Triple therapy with telaprevir (TVR), pegylated interferon and ribavirin has improved antiviral efficacy in patients with chronic hepatitis C (CH-C). However, the severe adverse effects caused by TVR are important to resolve. In this prospective, randomized, multicenter, open-label study, the antiviral efficacy and safety in the reduced administration of TVR were examined. A total of 81 CH-C Japanese patients with HCV genotype 1 were randomized into two regimens of TVR 2250 mg (TVR-2250) or 1500 mg (TVR-1500) and treated with triple therapy for 24 weeks.

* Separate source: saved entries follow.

(** X30. A signal is followed through to the exit.  Whatever happened
    before the signal and however many further signals arrive, once the
    awaited promise of [shutdown] has settled five times after it (the
    announcement, the grace wait, the flush, the closing of the console
    session, the closing of the chat client) the process has exited, with
    the whole teardown performed. *)
Theorem shutdown_runs_to_the_exit :
  forall before after : list Shutdown.event,
    (5 <= settled after)%nat ->
    Shutdown.exited
      (events (before ++ Shutdown.Signal :: after) Shutdown.started) = true
    /\ Shutdown.performed
         (events (before ++ Shutdown.Signal :: after) Shutdown.started)
       = whole.
Proof.
  intros before after Hafter.
  assert (Hex : Shutdown.exited
                  (events (before ++ Shutdown.Signal :: after)
                     Shutdown.started) = true).
  { unfold Shutdown.run. rewrite fold_left_app. cbn [fold_left].
    pose proof (run_progress stdin_writable closed_in_grace before _
                  (Not_started _ _)) as Hp.
    apply events_complete.
    - now apply handle_progress.
    - now apply signal_sets_flag.
    - fold (events before Shutdown.started).
      destruct Hp as [| k Hk |];
        unfold awaits_left, Shutdown.handle, Shutdown.shutdown,
          Shutdown.started;
        cbn [Shutdown.exited Shutdown.shuttingDown Shutdown.activations app];
        unfold Shutdown.last_segment in *; lia. }
  split; [exact Hex |].
  pose proof (run_progress stdin_writable closed_in_grace
                (before ++ Shutdown.Signal :: after) _
                (Not_started _ _)) as Hp.
  destruct Hp; [discriminate | discriminate | reflexivity].
Qed.

End ShutdownCompletion.

(** * Accounts of the queue under any schedule *)

Section AsyncAccounting.

Variable MAX_LINES_PER_BATCH : Z.
Variable channel_send : str -> bool.

Local Abbreviation turn := (Async.loop MAX_LINES_PER_BATCH channel_send).
Local Abbreviation again :=
  (Async.resume_turn MAX_LINES_PER_BATCH channel_send).
Local Abbreviation one := (Async.step MAX_LINES_PER_BATCH channel_send).
Local Abbreviation schedule := (Async.run MAX_LINES_PER_BATCH channel_send).

Lemma sent_pieces_app (a b : list attempt) :
  sent_pieces (a ++ b) = sent_pieces a ++ sent_pieces b.
Proof. unfold sent_pieces. now rewrite map_app, flat_map_app. Qed.

Lemma sent_pieces_attempted (ms : list message) :
  sent_pieces (map (attempted channel_send) ms) = flat_map payload ms.
Proof. unfold sent_pieces. now rewrite map_fst_attempted. Qed.

Lemma sent_pieces_flushCurrent (st : flush_state) :
  sent_pieces (sent (flushCurrent channel_send st))
  = sent_pieces (sent st) ++ current st.
Proof.
  rewrite flushCurrent_sent, sent_pieces_app, sent_pieces_attempted.
  destruct (current st); cbn [pending_batch flat_map payload];
    now rewrite ?app_nil_r.
Qed.

Lemma sent_pieces_fragment (c : str) (index total : Z) (tr : list attempt) :
  sent_pieces (sendPacked channel_send (Fragment c index total) tr)
  = sent_pieces tr ++ [c].
Proof.
  change (sendPacked channel_send (Fragment c index total) tr)
    with (tr ++ map (attempted channel_send) [Fragment c index total]).
  now rewrite sent_pieces_app, sent_pieces_attempted.
Qed.

Lemma pieces_fit (raw : str) : len raw <= MAX_CONTENT -> pieces raw = [raw].
Proof.
  intros H. unfold pieces.
  now destruct (Z.ltb_spec MAX_CONTENT (len raw)); [lia |].
Qed.

Lemma pieces_oversized (raw : str) :
  MAX_CONTENT < len raw -> pieces raw = chunks raw MAX_CONTENT.
Proof.
  intros H. unfold pieces.
  now destruct (Z.ltb_spec MAX_CONTENT (len raw)); [| lia].
Qed.

(** Within one turn of a call the texts keep their order: what has been
    sent, what the call still has to send and what is left in the queue
    are what had been sent, what the call held and what it found queued. *)
Lemma turn_pieces (q : list str) :
  forall st t,
    turn q st = Some t ->
    current (Async.state t) = []
    /\ sent_pieces (sent (Async.state t)) ++ next_pieces (Async.next t)
       ++ flat_map pieces (Async.rest_queue t)
       = sent_pieces (sent st) ++ current st ++ flat_map pieces q.
Proof.
  induction q as [| raw q IH]; intros st t Ht; cbn [Async.loop] in Ht.
  - injection Ht as <-.
    cbn [Async.state Async.next Async.rest_queue flat_map].
    split; [reflexivity |].
    rewrite sent_pieces_flushCurrent, !app_nil_r.
    destruct (current st); cbn [next_pieces cont_pieces];
      now rewrite app_nil_r.
  - cbn [flat_map].
    destruct (Z.ltb_spec MAX_CONTENT (len raw)) as [Hbig | Hfit].
    + rewrite splitToChunks_chunks in Ht by apply MAX_CONTENT_pos.
      rewrite (pieces_oversized raw Hbig).
      destruct (current st) as [| l ls] eqn:E.
      * destruct (chunks raw MAX_CONTENT) as [| c rest].
        -- destruct (IH _ _ Ht) as [Hc Hp]. rewrite E in Hp.
           split; [exact Hc | exact Hp].
        -- injection Ht as <-.
           cbn [Async.state Async.next Async.rest_queue Async.sendPiece
                  current sent next_pieces cont_pieces].
           split; [exact E |].
           rewrite sent_pieces_fragment, <- !app_assoc. reflexivity.
      * injection Ht as <-.
        cbn [Async.state Async.next Async.rest_queue next_pieces
               cont_pieces].
        split; [reflexivity |].
        rewrite sent_pieces_flushCurrent, E, <- !app_assoc. reflexivity.
    + rewrite (pieces_fit raw Hfit). cbv zeta in Ht.
      destruct ((MAX_CONTENT
                 <? currentLen st
                    + (match current st with [] => 0 | _ :: _ => 1 end
                       + len raw))
                || (MAX_LINES_PER_BATCH <? len_lines (current st) + 1)).
      * destruct (current st) as [| l ls] eqn:E.
        -- destruct (IH _ _ Ht) as [Hc Hp]. split; [exact Hc |].
           rewrite Hp. cbn [Async.push sent current].
           rewrite sent_pieces_flushCurrent, E, app_nil_r. reflexivity.
        -- injection Ht as <-.
           cbn [Async.state Async.next Async.rest_queue next_pieces
                  cont_pieces].
           split; [reflexivity |].
           rewrite sent_pieces_flushCurrent, E, <- !app_assoc. reflexivity.
      * destruct (IH _ _ Ht) as [Hc Hp]. split; [exact Hc |].
        rewrite Hp. cbn [Async.push sent current].
        now rewrite <- !app_assoc.
Qed.

Lemma again_pieces (k : Async.cont) (q : list str) (tr : list attempt)
  (t : Async.turn) :
  again k q {| current := []; currentLen := 0; sent := tr |} = Some t ->
  current (Async.state t) = []
  /\ sent_pieces (sent (Async.state t)) ++ next_pieces (Async.next t)
     ++ flat_map pieces (Async.rest_queue t)
     = sent_pieces tr ++ cont_pieces k ++ flat_map pieces q.
Proof.
  intros Ht. destruct k as [raw addLen | total i [| c rest] |];
    cbn [Async.resume_turn] in Ht.
  - destruct (turn_pieces _ _ _ Ht) as [Hc Hp]. now split.
  - destruct (turn_pieces _ _ _ Ht) as [Hc Hp]. now split.
  - injection Ht as <-.
    cbn [Async.state Async.next Async.rest_queue Async.sendPiece current
           sent next_pieces cont_pieces].
    split; [reflexivity |].
    rewrite sent_pieces_fragment, <- !app_assoc. reflexivity.
  - injection Ht as <-.
    cbn [Async.state Async.next Async.rest_queue sent next_pieces
           cont_pieces app].
    now split.
Qed.
(** * master-prompter: the prompt-assembly core ([prompter_core.py])

    A shallow embedding of [normalize_list] and [build_prompt] with the
    helpers they call, and the properties of the specification that are
    settled against them.

    Conventions of the embedding.
    - A Python [str] is the list of its Unicode code points ([list N]).
    - [Optional[T]] is [option T]; a condition [if x:] is the truthiness of
      [x] ([None], the empty string, the empty list and a float equal to
      zero are falsy).
    - Two builtins are not re-implemented and are taken as parameters:
      [repr] of a float (the text an f-string puts for it) and the Unicode
      case tables behind [str.lower] on strings outside ASCII.
    - [build_prompt] and [category_block] run in a small monad that records,
      in order, the helper calls that were made and either the returned value
      or the exception raised.
    - Lists are mutable objects: [build_prompt] is also given over a store
      of list objects, with its list arguments as references, and the two
      readings are proved to agree. *)

From Stdlib Require Import String Ascii NArith Bool.
From Stdlib Require Import Floats.SpecFloat.
From stdpp Require Import base decidable countable list gmap.

#[local] Set Warnings "-clear-no-such-hyp".

Local Open Scope N_scope.
Local Open Scope list_scope.

(** ** Strings *)

Abbreviation str := (list N).

(** A string literal of the source, code point by code point (all literals
    but one are ASCII; the exception is written out where it occurs). *)
Definition u (s : string) : str :=
  List.map N_of_ascii (list_ascii_of_string s).
Global Arguments u s%_string.

Definition nl : str := [10].

(** [str.isspace] for one code point: CPython's whitespace table. *)
Definition isspace (c : N) : bool :=
  ((9 <=? c) && (c <=? 13)) || ((28 <=? c) && (c <=? 32))
  || (c =? 133) || (c =? 160) || (c =? 5760)
  || ((8192 <=? c) && (c <=? 8202))
  || (c =? 8232) || (c =? 8233) || (c =? 8239) || (c =? 8287)
  || (c =? 12288).

Fixpoint lstrip (s : str) : str :=
  match s with
  | [] => []
  | c :: s' => if isspace c then lstrip s' else s
  end.
(** C6: for every raw mapping and every schema-parsed mapping the
    normalizer returns (it does not raise) a mapping in which each key of
    the parsed mapping has the parsed value, empty or not, and every other
    key has the value the raw mapping gives it. *)
Theorem consolidate_parameters_precedence (raw parsed : dict) :
  exists merged,
    consolidate_parameters raw (parser_of parsed) = Return merged /\
    (forall k v, Dict.get parsed k = Some v -> Dict.get merged k = Some v) /\
    (forall k, Dict.get parsed k = None -> Dict.get merged k = Dict.get raw k).
Proof.
  exists (Dict.update (Dict.copy raw) parsed). split; [reflexivity |].
  split; intros k; [intros v |]; intros H; now rewrite get_update, H.
Qed.

(** C7: for all raw and schema-parsed mappings, removing the empty
    parameters of the normalized mapping leaves only entries whose value
    is truthy: no empty string, no empty collection, no [None]. *)
Theorem remove_empty_of_consolidated_truthy (raw parsed : dict) :
  exists merged,
    consolidate_parameters raw (parser_of parsed) = Return merged /\
    forall k v, In (k, v) (remove_empty_parameters merged) ->
                truthy v = true /\ ~ empty_value v.
Proof.
  exists (Dict.update (Dict.copy raw) parsed). split; [reflexivity |].
  intros k v H. apply In_remove_empty in H. destruct H as [_ Ht].
  split; [exact Ht | now apply truthy_not_empty].
Qed.

(** C10: [remove_empty_parameters] is idempotent, and it restricts its
    input: a key it keeps maps to the value it had in the input. *)
Theorem remove_empty_parameters_idempotent (m : dict) :
  remove_empty_parameters (remove_empty_parameters m) = remove_empty_parameters m /\
  forall k v, Dict.get (remove_empty_parameters m) k = Some v -> Dict.get m k = Some v.
Proof.
  split.
  - apply remove_empty_fixed; [apply NoDup_keys_remove_empty |].
    intros k v H. now apply In_remove_empty in H.
  - intros k v H. apply get_In, In_remove_empty in H. tauto.
Qed.
(** * AI Career Mentor: a shallow embedding of [ell_exp.py]

    The script is a Streamlit page.  Every user interaction re-runs the whole
    script: the module-level initialisation of [st.session_state] and then
    [main].  Three things are observable from outside a run:
    - the session dictionary [st.session_state], which survives across runs;
    - the sequence of Streamlit calls that the run performs;
    - the outbound calls to the hosted model.
    A run is therefore modelled as a computation over a state made of the
    session dictionary and a chronological trace of events, which can also end
    with a Python exception. *)

From stdpp Require Import gmap strings list pretty.

Open Scope string_scope.
Open Scope list_scope.

(** ** Text constants of the script *)

(** The double-quote character, for the texts that contain it. *)
Definition dq : string := String (Ascii.ascii_of_nat 34) EmptyString.

(** The custom CSS passed to the first [st.markdown] call of [main]. *)
Definition css_block : string :=
"
        <style>
        .stButton>button {
            background-color: #4CAF50;
            color: white;
            padding: 0.5rem 1rem;
            border-radius: 8px;
            border: none;
            transition: all 0.3s;
        }
        .stButton>button:hover {
            background-color: #45a049;
            transform: translateY(-2px);
        }
        .quote-box {
            padding: 1rem;
            background-color: rgb(38 39 48);
            border-radius: 10px;
            margin: 1rem 0;
        }
        .feature-card {
            padding: 1.5rem;
            background-color: white;
            border-radius: 10px;
            box-shadow: 0 4px 6px rgba(0,0,0,0.1);
            margin: 1rem 0;
        }
        </style>
    ".

(** The numbered steps shown in the About view. *)
Definition about_steps : string :=
"
        To get started:
        1. Enter your OpenAI API key in the sidebar
        2. Choose a feature you'd like to explore
        3. Follow the prompts to get personalized career guidance or interview questions
        ".

(** The sample program shown by [st.code] in the How It Works view. *)
Definition code_sample : string :=
"
import ell

@ell.simple(model=" +:+ dq +:+ "gpt-4o" +:+ dq +:+ ")
def write_a_poem(name: str):
    " +:+ dq +:+ dq +:+ dq +:+ "You are a helpful assistant that writes in lower case." +:+ dq +:+ dq +:+ dq +:+ "
    return f" +:+ dq +:+ "Write a poem for the developer named {name}" +:+ dq +:+ "

write_a_poem(" +:+ dq +:+ "John" +:+ dq +:+ ")
        ".

(** The fixed poem rendered by the Run Example button. *)
Definition poem_text : string :=
"
                *here's a poem for john, the coding star*
                
                in lines of code, john finds his way,
                debugging issues day by day,
                with coffee close and screen aglow,
                he makes the functions smoothly flow.
                
                a developer's life, he chose to lead,
                turning concepts into reality with speed,
                in john's world of ones and zeros bright,
                every bug fixed brings pure delight.
                ".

The mean HCV RNA at start, 2 and 4 weeks of treatment were 6.69 ± 0.70, 1.05 ± 0.74, 0.22 ± 0.48 log10 IU/ml in the TVR-2250 group and 6.70 ± 0.62, 1.02 ± 0.62, 0.13 ± 0.41 log10 IU/ml in the TVR-1500 group. The SVR rates were 85% in both groups (35/41 and 34/40, respectively). There were no patients with viral breakthrough in either group. As for adverse effects, rash more than moderate and severe anemia with <8.5 g/dl of hemoglobin were higher in the TVR-2250 group than in the TVR-1500 group (p = 0.046, p < 0.001, respectively). The increase in serum creatinine levels and decrease in estimated glomerular filtration rates were higher in the TVR-2250 group than in the TVR-1500 group. The lower dose of TVR (1500 mg/day) can result in similar SVR rates and lower treatment-related adverse effects compared to the higher dose of TVR (2250 mg/day) in triple therapy (UMIN: 000007313, 000007330).